My surgeon phoned, from the middle of his famil Christmas Day, to see how I was. He had visited me in the recovery room the day before, but I was still out of it. That felt like real service and commitment, too.

Nurse Ariana removed the drain from my side and covered the wound with a dressing, giving me more pain-killers and water as necessary, telling me about the disciplines I must follow in the coming days. How to empty the catheter bags. Fitting and use of the night bag. Keeping clean. Making sure I don’t become constipated. Wearing elastic stockings to help prevent deep vein thrombosis. Injecting myself daily with the anticoagulant dalteparin. This in particular was a real tutorial: description, part demonstration, then watching as I injected myself. I had thought I’d be asking Alison to do this for me, but under Ariana’s tutelage I resolved not to be a wimp, and become my own needleman.

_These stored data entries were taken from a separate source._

(** ** Reading the store *)

Section Store.
Context {F : Type} `{PyNum F}.
Implicit Types (h : gmap loc (obj F)) (A : gmap (Z * Z) F) (x b : list F).

Lemma get_dict_run h a A :
  h !! a = Some (PyDict A) -> get_dict a h = (inr A, h).
Proof. intros Ha. unfold get_dict. by rewrite Ha. Qed.

Lemma get_list_run h l x :
  h !! l = Some (PyList x) -> get_list l h = (inr x, h).
Proof. intros Hl. unfold get_list. by rewrite Hl. Qed.

Lemma py_index_item x j :
  0 <= j < Z.of_nat (length x) -> py_index x j = Some (item x j).
Proof.
  intros Hj. unfold py_index, item.
  destruct (0 <=? j) eqn:E; [|apply Z.leb_gt in E; lia].
  destruct (lookup_lt_is_Some_2 x (Z.to_nat j) ltac:(lia)) as [v Hv].
  by rewrite Hv.
Qed.

Lemma dict_getitem_run h a A i j :
  h !! a = Some (PyDict A) -> is_Some (A !! (i, j)) ->
  dict_getitem a (i, j) h = (inr (entry A i j), h).
Proof.
  intros Ha [v Hv]. unfold dict_getitem.
  rewrite (bind_ok _ _ _ _ _ (get_dict_run _ _ _ Ha)).
  unfold lift, entry. by rewrite Hv.
Qed.

Lemma list_getitem_run h l x j :
  h !! l = Some (PyList x) -> 0 <= j < Z.of_nat (length x) ->
  list_getitem l j h = (inr (item x j), h).
Proof.
  intros Hl Hj. unfold list_getitem.
  rewrite (bind_ok _ _ _ _ _ (get_list_run _ _ _ Hl)).
  unfold lift. by rewrite py_index_item.
Qed.

Lemma in_range n i : i ∈ range n <-> 0 <= i < n.
Proof. unfold range. rewrite elem_of_seqZ. lia. Qed.

(** On a dense matrix and vectors of the right length, no lookup of the
    residual computation raises, and the row's value is the contract's. *)
Lemma row_error_run h a lx lb A x b n i :
  h !! a = Some (PyDict A) -> h !! lx = Some (PyList x) ->
  h !! lb = Some (PyList b) ->
  dense A n -> Z.of_nat (length x) = n -> Z.of_nat (length b) = n ->
  0 <= i < n ->
  row_error a lx lb (range n) i h = (inr (row_residual A x b n i), h).
Proof.
  intros Ha Hx Hb [_ HA] Hlx Hlb Hi. unfold row_error.
  assert (Hterms : mapM (fun j =>
              do aij <- dict_getitem a (i, j);
              do xj <- list_getitem lx j;
              ret (mul aij xj)) (range n) h
            = (inr (map (fun j => mul (entry A i j) (item x j)) (range n)), h)).
  { apply mapM_reads. intros j Hj%in_range.
    rewrite (bind_ok _ _ _ _ _ (dict_getitem_run _ _ _ _ _ Ha (HA i j Hi Hj))).
    rewrite (bind_ok _ _ _ _ _ (list_getitem_run h lx x j Hx ltac:(lia))).
    reflexivity. }
  rewrite (bind_ok _ _ _ _ _ Hterms).
  rewrite (bind_ok _ _ _ _ _ (list_getitem_run h lb b i Hb ltac:(lia))).
  reflexivity.
Qed.

End Store.

(** ** What [gaussSimple] does on a store *)

Section GaussSimpleFacts.
Context {F : Type} `{PyNum F}.
Implicit Types (h : gmap loc (obj F)) (A : gmap (Z * Z) F) (x b : list F).

Lemma in_index_pairs n i j :
  (i, j) ∈ index_pairs (range n) <-> 0 <= i < n /\ 0 <= j < n.
Proof.
  unfold index_pairs. rewrite list_elem_of_bind. split.
  - intros (i' & (j' & Hij & Hj')%list_elem_of_bind & Hi').
    apply list_elem_of_singleton in Hij. injection Hij as -> ->.
    by rewrite <- !in_range.
  - intros [Hi Hj]. exists i. split; [|by apply in_range].
    apply list_elem_of_bind. exists j. split; [by left|by apply in_range].
Qed.

Lemma all_present_dense A n :
  forallb (fun k => bool_decide (is_Some (A !! k))) (index_pairs (range n)) = true <->
  forall i j, 0 <= i < n -> 0 <= j < n -> is_Some (A !! (i, j)).
Proof.
  rewrite forallb_forall. split.
  - intros Hall i j Hi Hj.
    eapply bool_decide_eq_true_1, Hall, list_elem_of_In, in_index_pairs. done.
  - intros HA [i j] [Hi Hj]%list_elem_of_In%in_index_pairs.
    apply bool_decide_eq_true_2. auto.
Qed.

Lemma py_all_contains_run h a A ks :
  h !! a = Some (PyDict A) ->
  py_all (dict_contains a) ks h
  = (inr (forallb (fun k => bool_decide (is_Some (A !! k))) ks), h).
Proof.
  intros Ha. induction ks as [|k ks IH]; [reflexivity|].
  simpl. unfold dict_contains at 1.
  rewrite (bind_ok _ _ _ _ _
             (bind_ok _ _ _ _ _ (get_dict_run _ _ _ Ha))).
  destruct (bool_decide (is_Some (A !! k))); [exact IH|reflexivity].
Qed.

Lemma copy_loc_U_fresh h : h !! copy_loc_U h = None.
Proof. apply not_elem_of_dom, is_fresh. Qed.

Lemma copy_loc_x_fresh h A : h !! copy_loc_x h A = None.
Proof.
  pose proof (is_fresh (dom (<[copy_loc_U h := PyDict A]> h))) as Hf.
  apply not_elem_of_dom. unfold copy_loc_x.
  rewrite dom_insert_L in Hf |- *. set_solver.
Qed.

Lemma copy_loc_x_ne_U h A : copy_loc_x h A <> copy_loc_U h.
Proof.
  pose proof (is_fresh (dom (<[copy_loc_U h := PyDict A]> h))) as Hf.
  unfold copy_loc_x. rewrite dom_insert_L in Hf |- *. set_solver.
Qed.

Lemma after_copies_old h A b l o :
  h !! l = Some o -> after_copies h A b !! l = Some o.
Proof.
  intros Hl. unfold after_copies.
  rewrite !lookup_insert_ne; [done| |].
  - intros E. rewrite <- E, copy_loc_U_fresh in Hl. done.
  - intros E. rewrite <- E, copy_loc_x_fresh in Hl. done.
Qed.

Lemma after_copies_x h A b :
  after_copies h A b !! copy_loc_x h A = Some (PyList b).
Proof. apply lookup_insert_eq. Qed.

(** The three outcomes of a call, by the checks in the order the function
    makes them. *)
Lemma gaussSimple_run h a lb A b :
  h !! a = Some (PyDict A) -> h !! lb = Some (PyList b) ->
  let n := Z.of_nat (length b) in
  gaussSimple a lb h =
    if negb (Z.of_nat (size A) =? n * n) then (inl (AssertionError WrongSize), h)
    else if negb (forallb (fun k => bool_decide (is_Some (A !! k)))
                    (index_pairs (range n)))
    then (inl (AssertionError SparseMatrix), h)
    else match pymax (row_residuals A b b n) with
         | inl e => (inl e, after_copies h A b)
         | inr error =>
             if lt_tol error then (inr (copy_loc_x h A), after_copies h A b)
             else (inl (AssertionError (IncorrectSolution error)), after_copies h A b)
         end.
Proof.
  intros Ha Hb n. unfold gaussSimple.
  unfold list_len at 1.
  rewrite (bind_ok _ _ _ _ _ (bind_ok _ _ _ _ _ (get_list_run _ _ _ Hb))).
  fold n. unfold dict_len at 1.
  rewrite (bind_ok _ _ _ _ _ (bind_ok _ _ _ _ _ (get_dict_run _ _ _ Ha))).
  destruct (Z.of_nat (size A) =? n * n) eqn:Hsize; [|reflexivity].
  simpl negb. cbv iota.
  rewrite (bind_ok (py_assert true WrongSize) _ h tt h eq_refl).
  rewrite (bind_ok _ _ _ _ _ (py_all_contains_run _ _ _ _ Ha)).
  destruct (forallb _ _) eqn:Hall; [|reflexivity].
  simpl negb. cbv iota.
  rewrite (bind_ok (py_assert true SparseMatrix) _ h tt h eq_refl).
  assert (Hdense : dense A n).
  { split; [by apply Z.eqb_eq|by apply all_present_dense]. }
  unfold dict_copy at 1.
  rewrite (bind_ok _ _ _ (copy_loc_U h) (<[copy_loc_U h := PyDict A]> h)
             (bind_ok _ _ _ _ _ (get_dict_run _ _ _ Ha))).
  assert (Hb1 : <[copy_loc_U h := PyDict A]> h !! lb = Some (PyList b)).
  { rewrite lookup_insert_ne; [done|].
    intros E. rewrite <- E, copy_loc_U_fresh in Hb. done. }
  unfold list_copy at 1.
  rewrite (bind_ok _ _ _ (copy_loc_x h A) (after_copies h A b)
             (bind_ok _ _ _ _ _ (get_list_run _ _ _ Hb1))).
  assert (Herrors :
    mapM (row_error a (copy_loc_x h A) lb (range n)) (range n) (after_copies h A b)
    = (inr (row_residuals A b b n), after_copies h A b)).
  { apply mapM_reads. intros i Hi%in_range.
    apply row_error_run; auto using after_copies_old, after_copies_x. }
  rewrite (bind_ok _ _ _ _ _ Herrors).
  unfold lift at 1.
  destruct (pymax (row_residuals A b b n)) as [e|error] eqn:Hmax.
  - by rewrite (bind_raise _ _ _ e (after_copies h A b) eq_refl).
  - rewrite (bind_ok _ _ _ error (after_copies h A b) eq_refl).
    unfold py_assert. destruct (lt_tol error); reflexivity.
Qed.

End GaussSimpleFacts.

(** ** The solver's contract *)

Section SolverClaims.
Context {F : Type} `{PyNum F}.
Implicit Types (h : gmap loc (obj F)) (A : gmap (Z * Z) F) (x b : list F).

Lemma dense_checks A n :
  dense A n ->
  (Z.of_nat (size A) =? n * n) = true /\
  forallb (fun k => bool_decide (is_Some (A !! k))) (index_pairs (range n)) = true.
Proof.
  intros [Hsize HA]. split; [by apply Z.eqb_eq|by apply all_present_dense].
Qed.

Lemma pymax_nonempty (l : list F) : l <> [] -> exists m, pymax l = inr m.
Proof. destruct l; [done|]. intros _. simpl. eauto. Qed.

Lemma row_residuals_nonempty A x b n : 0 < n -> row_residuals A x b n <> [].
Proof.
  intros Hn E. apply (f_equal length) in E.
  unfold row_residuals, range in E. rewrite length_map, length_seqZ in E.
  simpl in E. lia.
Qed.

(** C7: when [A] does not have exactly len(b)² entries, one for each index
    pair, [gaussSimple] raises the assertion of its input checks ("Matrix
    A has wrong size", or "Cannot handle sparse matrix A" when only the
    count is right); the exception is the result of the call, and the
    store is as it was. *)
Theorem gaussSimple_dimension_error h a lb A b :
  h !! a = Some (PyDict A) -> h !! lb = Some (PyList b) ->
  ~ dense A (Z.of_nat (length b)) ->
  gaussSimple a lb h =
    (inl (AssertionError
            (if Z.of_nat (size A) =? Z.of_nat (length b) * Z.of_nat (length b)
             then SparseMatrix else WrongSize)), h).
Proof.
  intros Ha Hb Hnot.
  rewrite (gaussSimple_run h a lb A b Ha Hb). cbv zeta.
  destruct (Z.of_nat (size A) =? _) eqn:Hsize; [|reflexivity].
  simpl. destruct (forallb _ _) eqn:Hall; [|reflexivity].
  exfalso. apply Hnot. split; [by apply Z.eqb_eq|by apply all_present_dense].
Qed.

Lemma gaussSimple_outcome h a lb A b :
  h !! a = Some (PyDict A) -> h !! lb = Some (PyList b) ->
  let n := Z.of_nat (length b) in
  outcome (gaussSimple a lb h) =
    if negb (Z.of_nat (size A) =? n * n) then inl (AssertionError WrongSize)
    else if negb (forallb (fun k => bool_decide (is_Some (A !! k)))
                    (index_pairs (range n)))
    then inl (AssertionError SparseMatrix)
    else match pymax (row_residuals A b b n) with
         | inl e => inl e
         | inr error =>
             if lt_tol error then inr b
             else inl (AssertionError (IncorrectSolution error))
         end.
Proof.
  intros Ha Hb n. rewrite (gaussSimple_run h a lb A b Ha Hb). fold n.
  destruct (negb _); [reflexivity|]. destruct (negb _); [reflexivity|].
  destruct (pymax _) as [e|error]; [reflexivity|].
  destruct (lt_tol error); [|reflexivity].
  unfold outcome. by rewrite after_copies_x.
Qed.

Lemma gaussSimple_store h a lb A b :
  h !! a = Some (PyDict A) -> h !! lb = Some (PyList b) ->
  (gaussSimple a lb h).2 = h \/ (gaussSimple a lb h).2 = after_copies h A b.
Proof.
  intros Ha Hb. rewrite (gaussSimple_run h a lb A b Ha Hb). cbv zeta.
  destruct (negb _); [by left|]. destruct (negb _); [by left|].
  destruct (pymax _) as [e|error]; [by right|].
  destruct (lt_tol error); by right.
Qed.

(** C3: a call of [gaussSimple], returning or raising, leaves every object
    of the caller's store as it was, the matrix and the vector among them;
    the list it returns is a new object; and a second call on the same
    arguments has the same outcome as the first. *)
Theorem gaussSimple_frame h a lb A b :
  h !! a = Some (PyDict A) -> h !! lb = Some (PyList b) ->
  let res := gaussSimple a lb h in
  (forall l o, h !! l = Some o -> res.2 !! l = Some o) /\
  res.2 !! a = Some (PyDict A) /\ res.2 !! lb = Some (PyList b) /\
  (forall lx, res.1 = inr lx -> h !! lx = None) /\
  outcome (gaussSimple a lb res.2) = outcome res.
Proof.
  intros Ha Hb res.
  assert (Hold : forall l o, h !! l = Some o -> res.2 !! l = Some o).
  { intros l o Hl. subst res.
    destruct (gaussSimple_store h a lb A b Ha Hb) as [-> | ->];
      [done|by apply after_copies_old]. }
  split; [exact Hold|]. split; [by apply Hold|]. split; [by apply Hold|]. split.
  - intros lx. subst res. rewrite (gaussSimple_run h a lb A b Ha Hb). cbv zeta.
    destruct (negb _); [done|]. destruct (negb _); [done|].
    destruct (pymax _) as [e|error]; [done|].
    destruct (lt_tol error); [|done].
    simpl. intros [= <-]. apply copy_loc_x_fresh.
  - rewrite (gaussSimple_outcome res.2 a lb A b) by (by apply Hold).
    subst res. by rewrite (gaussSimple_outcome h a lb A b).
Qed.

End SolverClaims.

(** ** The instance generator *)

Section Generator.
Context {rng : Type} (seed_state : Z -> rng) (next_random : rng -> float * rng).
Implicit Types (w : world rng) (g : rng).

Lemma length_draw k g : length (draw next_random k g).1 = k.
Proof.
  revert g. induction k as [|k IH]; intros g; [reflexivity|].
  simpl. destruct (next_random g) as [v g1].
  specialize (IH g1). destruct (draw next_random k g1) as [vs g2]. simpl in *. lia.
Qed.

(** Drawing one value per item of a list: nothing raises, and only the
    generator moves. *)
Lemma mapM_random_run {K B} (f : K -> float -> B) (ks : list K) w :
  mapM (fun k => do v <- random next_random; ret (f k v)) ks w
  = (inr (zip_with f ks (draw next_random (length ks) (w_rng w)).1),
     set_rng (draw next_random (length ks) (w_rng w)).2 w).
Proof.
  revert w. induction ks as [|k ks IH]; intros w.
  - destruct w. reflexivity.
  - simpl. unfold bind at 1 2. unfold random at 1.
    destruct (next_random (w_rng w)) as [v g1] eqn:Hv.
    unfold ret at 1. unfold bind at 1. rewrite IH. simpl.
    destruct (draw next_random (length ks) g1) as [vs g2]. reflexivity.
Qed.

Lemma mapM_random_values {K} (ks : list K) w :
  mapM (fun _ => random next_random) ks w
  = (inr (draw next_random (length ks) (w_rng w)).1,
     set_rng (draw next_random (length ks) (w_rng w)).2 w).
Proof.
  revert w. induction ks as [|k ks IH]; intros w.
  - destruct w. reflexivity.
  - simpl. unfold bind at 1. unfold random at 1.
    destruct (next_random (w_rng w)) as [v g1] eqn:Hv.
    unfold bind at 1. rewrite IH. simpl.
    destruct (draw next_random (length ks) g1) as [vs g2]. reflexivity.
Qed.

Lemma randProb_run n w :
  0 < n ->
  randProb next_random n w
  = (inr (generate next_random n (w_rng w)).1,
     set_rng (generate next_random n (w_rng w)).2 w).
Proof.
  intros Hn. unfold randProb, generate.
  destruct (0 <? n) eqn:E; [|apply Z.ltb_ge in E; lia].
  rewrite (bind_ok (ret tt) _ w tt w eq_refl).
  rewrite (bind_ok _ _ _ _ _ (mapM_random_run pair _ w)).
  rewrite (bind_ok _ _ _ _ _ (mapM_random_values _ _)).
  simpl.
  destruct (draw next_random (length (index_pairs (range n))) (w_rng w)) as [vs g1].
  simpl.
  destruct (draw next_random (length (range n)) g1) as [b g2]. reflexivity.
Qed.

Because it was Christmas Day, there was only one pharmacy working in the Trust, so we had to wait for our discharge drugs to be checked at one of the other hospitals and be transported over (by taxi?!) Then at about 3.45 p.m. I was released, and Alison drove me home at the end of possibly my Strangest Christmas Day Ever.

There’s lots to take in and learn and make sure you do. It’s likely to be uncomfortable, not altogether pleasant. But lots of other men have survived it all. And the care and professionalism of the people who are looking after you cannot be faulted. The documentation provided by my excellent hospital is very helpful, but one I’ve found on the Internet that’s even more helpful is the University College London Hospitals Discharge Information.

So, until further reports, just: THANK GOD FOR THE NHS. And thank god for the EU nationals, and other foreign nationals, who make it work.